Like London buses,
recordings of Charles Villiers Stanford’s A Child’s Garland of Songs,
op.30 comes along in twos. It seems barely a few weeks ago that I reviewed
this work included on the album Children’s Songs (SOMMCD 0655). This superb
album was performed by Kitty Whately (mezzo-soprano), Gareth Brynmor John
(baritone), Susie Allan (piano).
In the Somm recording of the Child’s Garland, some numbers are sung by the baritone, some by the mezzo soprano and three as two part duets. In the present edition, all are sung by Elisabetta Paglia (mezzo soprano). The key to understanding and enjoying these songs is to realise that Robert Louis Stevenson wrote The Child’s Garden of Verse from the perspective of the child, not the adult. That said, there is nothing “childish” about the words or the music. To be sure, both the composer and the poet may be reflecting on times when they both were youngsters. I have remarked before that the sentiments of these poems may not be shared or understood by the “Wiser Youngsters of Today” (Introductory Poem to Treasure Island). In fact, one poem, Distant Lands must need carry a “trigger warning” in school and university classrooms. The songs are straightforward, but never condescending. They cover a wide range of one-time child interests – pirate stories, windy nights, travel to foreign lands and sailing ships. I am glad that I am old enough (or is it young enough?) to appreciate both the music and the texts of this cycle. They are flawlessly performed by the soloist.
The Songs of Faith were
published in 1908 in two sets: Tennyson and Whitman. They had been written
between May and December 1906. These are strong advocates of belief, without
being dogmatic or doctrinaire. In fact, they represent a typically healthy
Anglican Agnosticism. The opening number, Strong Son of God, is taken
from Tennyson’s In Memoriam. It very much emphasises this sceptical mood
where the poet “believes where we cannot prove.” Only by the notion that God
made man, “He thinks he was not made to die.” This is a strong setting with a
complex accompaniment. God and the Universe counterpoises the vastness
of the Cosmos and the insignificance of the individual soul. This dark setting
emphasises doubt, eventually conquered by recognition of God’s purposes in the
optimistic ending. Faith meditates on what for many is the main obstacle
to belief – the existence of pain and disaster. This powerful song is dramatic
and ultimately resolves the contradiction of his doubt. The first of the Walt
Whitman settings is To the Soul, the text of which was published in his Leaves
of Grass. It is well known from Ralph Vaughan Williams’s choral piece Towards
the Unknown Region (first performed in 1907). Stanford’s take is restrained
in its intensely chromatic exposition. Once again, the conclusion, “Then we
burst forth – we float, In Time and Space” is confident in impact. Tears
has been described by Stanford scholar, Jeremy Dibble, as a “scena” rather than
a song. Certainly, Stanford uses wide ranging musical material to create the
contrast between “the tempestuous tears of the night” and the “calm of the
day.” (Michael Pilkington, English Solo Song: Guide to the Repertoire, Parry
and Stanford). The final song, Joy, Shipmate, Joy, majors on the
idea that death is a release, and the beginning of a new life. Therefore death
should not be feared. The piano part rolls like the sea bearing the ship to its
In what is probably a typo, the
sleeve notes state that this work was recorded on 24 November 1918!

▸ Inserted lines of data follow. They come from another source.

Lemma daily_item_node items it : wf_stat it = true →
  daily_item (node_num k) (statinfo_object it) (daily_node items) = (Ret tt, daily_node (items ++ [it])).
Proof.
  intros Hw. pose proof (node_eq k Hk it Hw) as Heq.
  unfold daily_item. rewrite (node_num_not_all k Hk). cbn [negb]. cbv [mbind M_bind lift gets].
  change (get (statinfo_object it) "node_id") with (Ret (VStr (si_node_id it))). cbv beta iota.
  rewrite Heq. unfold daily_node, own_records. rewrite filter_app.
  destruct (decide (si_node_id it = dec_of_N k)) as [E|E].
  - rewrite bool_decide_eq_true_2 by done. rewrite (filter_cons_True _ it) by done. rewrite filter_nil.
    rewrite last_snoc. destruct (filter _ items) as [|x l]; [done|]. by destruct (x :: l).
  - rewrite bool_decide_eq_false_2 by done. rewrite (filter_cons_False _ it) by done. by rewrite filter_nil, app_nil_r.
Qed.

Lemma parseDailyStat_node tz legacy items : Forall (λ it, wf_stat it = true) items →
  parseDailyStat tz legacy (log_text items) (node_num k) = daily_report tz legacy (daily_node items).
Proof.
  intros Hw. unfold parseDailyStat. change daily_init with (daily_node []).
  rewrite (log_loop _ _ daily_node (λ l it, l ++ [it]) (λ _ _, True)); try done.
  - do 2 f_equal. clear. induction items as [|it items IH] using rev_ind; [done|]. by rewrite foldl_app, IH.
  - intros l it r Hit _. by rewrite daily_line_record, daily_item_node.
Qed.
End node_report.

Lemma own_records_wf k items it : Forall (λ it, wf_stat it = true) items → it ∈ own_records k items →
  iso_range (si_time it).
Proof.
  intros Hw Hin. apply list_elem_of_filter in Hin as [_ Hin]. rewrite Forall_forall in Hw.
  apply Hw, wf_stat_inv in Hin. tauto.
Qed.
(* ===== verification/Monitor.v ===== *)
(** * The polling monitor (monitor.js)

    The state of the module: its global variables, the heap of [Node]
    objects they refer to, the requests in flight and the external effects
    performed so far.  Every function of the module that changes state is an
    operation on it; [step] runs one event of the event loop. *)

From Stdlib Require Import SpecFloat.
From S2P Require Import Prelude JSNum JSValue JSON JSDate NodeLib MonitorLog LogFiles LogFacts.

(** ** State *)

Record Node := {
  nd_id : string;
  nd_addr : string;
  nd_stats_url : string;
  nd_alive : bool;
  nd_server_start_time : value;
  nd_user_pk : value
}.

Definition new_node (id addr : string) : Node :=
  let url := addr +:+ "/stats" in
  {| nd_id := id; nd_addr := addr;
     nd_stats_url := if occurs "http" addr then url else "http://" +:+ url;
     nd_alive := true; nd_server_start_time := VStr ""; nd_user_pk := VInt 0 |}.

(** What is sent to the browser clients. *)
Inductive message :=
| NewStats (s : StatInfo)
| ServerStatus (id : string) (status : Node).

Inductive effect :=
| Emit (client : nat) (m : message)            (* to that client *)
| BroadcastFrom (client : nat) (m : message)   (* to all clients but that one *)
| HttpGet (url : string)
| AppendFile (file text : string)
| LogError (msg : string)
| LogCaught (e : exn)                          (* 'exception caught: ' + e *)
| MkDir (dir : string)
| SetInterval.

(** A request whose callback has not run: what the closure captured.  The
    node is an object, so it is a location of the heap. *)
Record request := { rq_start : Z; rq_index : Z; rq_node : nat }.

Record monitor := {
  heap : list Node;
  g_nodes : list (string * nat);
  g_logger : bool;                 (* set or null *)
  g_file_number : Z;
  g_file : option string;
  g_client : option nat;
  g_client_num : Z;
  g_is_queried : bool;
  pending : list request;
  effects : list effect
}.

Definition initial : monitor :=
  {| heap := []; g_nodes := []; g_logger := false; g_file_number := 0; g_file := None;
     g_client := None; g_client_num := 0; g_is_queried := false; pending := []; effects := [] |}.

Definition with_heap (h : list Node) (s : monitor) : monitor :=
  {| heap := h; g_nodes := g_nodes s; g_logger := g_logger s; g_file_number := g_file_number s;
     g_file := g_file s; g_client := g_client s; g_client_num := g_client_num s;
     g_is_queried := g_is_queried s; pending := pending s; effects := effects s |}.
Definition with_nodes (l : list (string * nat)) (s : monitor) : monitor :=
  {| heap := heap s; g_nodes := l; g_logger := g_logger s; g_file_number := g_file_number s;
     g_file := g_file s; g_client := g_client s; g_client_num := g_client_num s;
     g_is_queried := g_is_queried s; pending := pending s; effects := effects s |}.
Definition with_logger (b : bool) (s : monitor) : monitor :=
  {| heap := heap s; g_nodes := g_nodes s; g_logger := b; g_file_number := g_file_number s;
     g_file := g_file s; g_client := g_client s; g_client_num := g_client_num s;
     g_is_queried := g_is_queried s; pending := pending s; effects := effects s |}.
Definition with_file (f : option string) (n : Z) (s : monitor) : monitor :=
  {| heap := heap s; g_nodes := g_nodes s; g_logger := g_logger s; g_file_number := n;
     g_file := f; g_client := g_client s; g_client_num := g_client_num s;
     g_is_queried := g_is_queried s; pending := pending s; effects := effects s |}.
Definition with_client (c : option nat) (n : Z) (s : monitor) : monitor :=
  {| heap := heap s; g_nodes := g_nodes s; g_logger := g_logger s; g_file_number := g_file_number s;
     g_file := g_file s; g_client := c; g_client_num := n;
     g_is_queried := g_is_queried s; pending := pending s; effects := effects s |}.
Definition with_queried (b : bool) (s : monitor) : monitor :=
  {| heap := heap s; g_nodes := g_nodes s; g_logger := g_logger s; g_file_number := g_file_number s;
     g_file := g_file s; g_client := g_client s; g_client_num := g_client_num s;
     g_is_queried := b; pending := pending s; effects := effects s |}.
Definition with_pending (l : list request) (s : monitor) : monitor :=
  {| heap := heap s; g_nodes := g_nodes s; g_logger := g_logger s; g_file_number := g_file_number s;
     g_file := g_file s; g_client := g_client s; g_client_num := g_client_num s;
     g_is_queried := g_is_queried s; pending := l; effects := effects s |}.
Definition with_effect (e : effect) (s : monitor) : monitor :=
  {| heap := heap s; g_nodes := g_nodes s; g_logger := g_logger s; g_file_number := g_file_number s;
     g_file := g_file s; g_client := g_client s; g_client_num := g_client_num s;
     g_is_queried := g_is_queried s; pending := pending s; effects := effects s ++ [e] |}.

Definition perform (e : effect) : M monitor unit := modify (with_effect e).

(** [g_logger.error(msg)], a TypeError while the logger is null. *)
Definition log_error (msg : string) : M monitor unit :=
  l ← gets g_logger;
  if (l : bool) then perform (LogError msg) else raise TypeError.

(** ** Operations *)

Definition setLogger : M monitor unit := modify (with_logger true).

Definition addNode (id addr : string) : M monitor unit :=
  modify (λ s, with_nodes (prop_put id (length (heap s)) (g_nodes s))
                 (with_heap (heap s ++ [new_node id addr]) s)).

Definition onClientConnect (client : nat) : M monitor unit :=
  modify (λ s, with_client (Some client) (g_client_num s + 1) s).

Definition onClientDisconnect (client : nat) : M monitor unit :=
  modify (λ s, let n := (g_client_num s - 1)%Z in
               with_client (if (n =? 0)%Z then None else g_client s) n s).

Definition fireEvent (m : message) : M monitor unit :=
  c ← gets g_client;
  match c with
  | Some cl => perform (Emit cl m);; perform (BroadcastFrom cl m)
  | None => mret tt
  end.

Definition update_node (loc : nat) (f : Node → Node) : M monitor unit :=
  modify (λ s, with_heap (alter f loc (heap s)) s).

Definition set_alive (b : bool) (n : Node) : Node :=
  {| nd_id := nd_id n; nd_addr := nd_addr n; nd_stats_url := nd_stats_url n; nd_alive := b;
     nd_server_start_time := nd_server_start_time n; nd_user_pk := nd_user_pk n |}.
Definition set_start_time (v : value) (n : Node) : Node :=
  {| nd_id := nd_id n; nd_addr := nd_addr n; nd_stats_url := nd_stats_url n; nd_alive := nd_alive n;
     nd_server_start_time := v; nd_user_pk := nd_user_pk n |}.
Definition set_user_pk (v : value) (n : Node) : Node :=
  {| nd_id := nd_id n; nd_addr := nd_addr n; nd_stats_url := nd_stats_url n; nd_alive := nd_alive n;
     nd_server_start_time := nd_server_start_time n; nd_user_pk := v |}.

Definition read_node (loc : nat) : M monitor Node := λ s,
  match heap s !! loc with Some n => (Ret n, s) | None => (Throw TypeError, s) end.

(** [fireEvent('server status', {id: node.id, status: node})] *)
Definition fire_status (loc : nat) : M monitor unit :=
  n ← read_node loc;
  fireEvent (ServerStatus (nd_id n) n).

(** What the request library reports. *)
Inductive response :=
| Failed
| Replied (status : Z) (body : string) (end_time : Z).

Definition append_stats (s : StatInfo) : M monitor unit :=
  f ← gets g_file;
  match f with
  | Some file => perform (AppendFile file (log_line s +:+ String newline ""))
  | None => raise TypeError
  end.

(** The [try] block of the callback, after the parse; [n] is the node the
    closure holds. *)
Definition record_result (rq : request) (n : Node) (json_info : value) (delay : Z) : M monitor unit :=
  result ← lift (get json_info "result");
  let stats_item :=
    {| si_node_id := nd_id n; si_node_addr := nd_addr n; si_stats_url := nd_stats_url n;
       si_time := rq_start rq; si_index := rq_index rq; si_delay := delay; si_info := result |} in
  fireEvent (NewStats stats_item);;
  update_node (rq_node rq) (set_alive true);;
  started ← lift (get result "server_start_datetime");
  update_node (rq_node rq) (set_start_time started);;
  user ← lift (get result "user");
  pk ← lift (get user "max_user_number");
  update_node (rq_node rq) (set_user_pk pk);;
  fire_status (rq_node rq);;
  append_stats stats_item.

Definition record_reply (rq : request) (body : string) (delay : Z) : M monitor unit :=
  json_info ← lift (of_option SyntaxError (parse body));
  n ← read_node (rq_node rq);
  record_result rq n json_info delay.

(** The branch of a failed request; [node.stats_url_] is not a property of
    the node, so it prints as [undefined]. *)
Definition query_failed (loc : nat) : M monitor unit :=
  log_error "failed to query node: undefined";;
  update_node loc (set_alive false);;
  fire_status loc.

(** The callback of [request] in [queryNode]. *)
Definition query_callback (rq : request) (r : response) : M monitor unit :=
  match r with
  | Failed => query_failed (rq_node rq)
  | Replied status body end_time =>
      if negb (status =? 200)%Z then query_failed (rq_node rq)
      else try_catch (record_reply rq body (end_time - rq_start rq))
             (λ e, l ← gets g_logger; if (l : bool) then perform (LogCaught e) else raise TypeError)
  end.

Definition queryNode (start_time index : Z) (loc : nat) : M monitor unit :=
  n ← read_node loc;
  perform (HttpGet (nd_stats_url n));;
  modify (λ s, with_pending (pending s ++ [{| rq_start := start_time; rq_index := index; rq_node := loc |}]) s).

Fixpoint query_all (start_time index : Z) (locs : list nat) : M monitor unit :=
  match locs with
  | [] => mret tt
  | l :: ls => queryNode start_time index l;; query_all start_time index ls
  end.

Section polling.
Context (tz : Z) (dirname : string).

(** The minute of the day, [getHours() * 60 + getMinutes()]. *)
Definition minute_index (t : Z) : Z := (hours_of tz t * 60 + minutes_of tz t)%Z.

Definition queryNodes (now : Z) : M monitor unit :=
  if negb (seconds_of tz now =? 59)%Z then modify (with_queried false)
  else
    queried ← gets g_is_queried;
    if (queried : bool) then mret tt
    else
      let index := minute_index now in
      (if (index =? 0)%Z
       then modify (λ s, with_file (Some (getFileName tz dirname (Some now))) (g_file_number s + 1) s)
       else mret tt);;
      nodes ← gets g_nodes;
      query_all now index nodes.*2;;
      modify (with_queried true).

(** [start()], given whether the data directory exists and the number of its
    entries once it does. *)
Definition start (exists_dir : bool) (entries : Z) (now : Z) : M monitor unit :=
  (if exists_dir then mret tt else perform (MkDir (path_join [dirname; "data"])));;
  modify (λ s, with_file (Some (getFileName tz dirname (Some now))) entries s);;
  perform SetInterval.

(** ** The event loop *)

Inductive event :=
| Tick (now : Z)
| Respond (i : nat) (r : response)
| ClientConnect (client : nat)
| ClientDisconnect (client : nat)
| AppendFailed (err : string).

(** The callback of the [i]-th request in flight runs once. *)
Definition respond (i : nat) (r : response) : M monitor unit :=
  rqs ← gets pending;
  match rqs !! i with
  | Some rq => modify (with_pending (delete i rqs));; query_callback rq r
  | None => mret tt
  end.

Definition handle (e : event) : M monitor unit :=
  match e with
  | Tick now => queryNodes now
  | Respond i r => respond i r
  | ClientConnect c => onClientConnect c
  | ClientDisconnect c => onClientDisconnect c
  | AppendFailed err =>
      f ← gets g_file;
      log_error ("failed to append to file " +:+ default "null" f +:+ " " +:+ err)
  end.

(** An exception that reaches the event loop ends the handler, not the program's state. *)
Definition step (s : monitor) (e : event) : monitor := (handle e s).2.

Definition run (s : monitor) (es : list event) : monitor := foldl step s es.
End polling.

(** [getNodeList()] and [getLogFileNumber()] *)
Definition getNodeList (s : monitor) : list (string * Node) :=
  omap (λ kl, (λ n, (kl.1, n)) <$> heap s !! kl.2) (g_nodes s).
Definition getLogFileNumber (s : monitor) : Z := g_file_number s.

(** ** Start-up (app.js)

    The module is configured before its timer starts: the logger, then the
    nodes of the configuration under their array indices. *)

Fixpoint addNodes (i : N) (addrs : list string) : M monitor unit :=
  match addrs with
  | [] => mret tt
  | a :: l => addNode (dec_of_N i) a;; addNodes (i + 1) l
  end.

Definition boot (tz : Z) (dirname : string) (addrs : list string) (exists_dir : bool) (entries now : Z) : M monitor unit :=
  setLogger;;
  addNodes 0 addrs;;
  start tz dirname exists_dir entries now.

I enjoyed the Songs of a Roving Celt. This cycle reflects on the progress of a Scotsman to his homeland, having lost his friend at sea. As it was composed around 1918, it clearly “touched a chord” with the public, many of whom were in a comparable situation. It would be easy for the more sophisticated reader in 2022 to mock the sentiment of the verse of Murdoch Maclean. The opening song The Pibroch reminds the listener that the music of the bagpipe can express a myriad of emotion – from “ancient pride” to a “dirge of men that died” and “haunting fears” to “parting tears.” It is a call to return to the native heath. Musically, Stanford has created an effective set of variations to express the wide ranging sentiment of the text. It is little wonder that this became a popular song. The second number, Assynt of the Shadows suggests that the poet’s companion has been buried at sea, off the coast of Scotland. It is a dark setting, which underscores his tragic loss. Howell suggests that The Sobbing of the Spey is as near to writing a sentimental ballad that Stanford ever got. Part recitative, part melody, it suggests that Scotsmen, whether at home or abroad, never forget “their own romantic river” or hear “that homeland call.” No More is a passionate reflection on the fact that the poet’s friend will never see the “dawning skies” of Morven again. There is a beautifully wrought “middle eight” where the poet looks as “the gloaming fades in the West” and the “bee is homing to its long rest.” The final song, The Call is a lovely evocation of the poet’s return to his beloved Isle of Skye, and sense of loss that his companion is not with him.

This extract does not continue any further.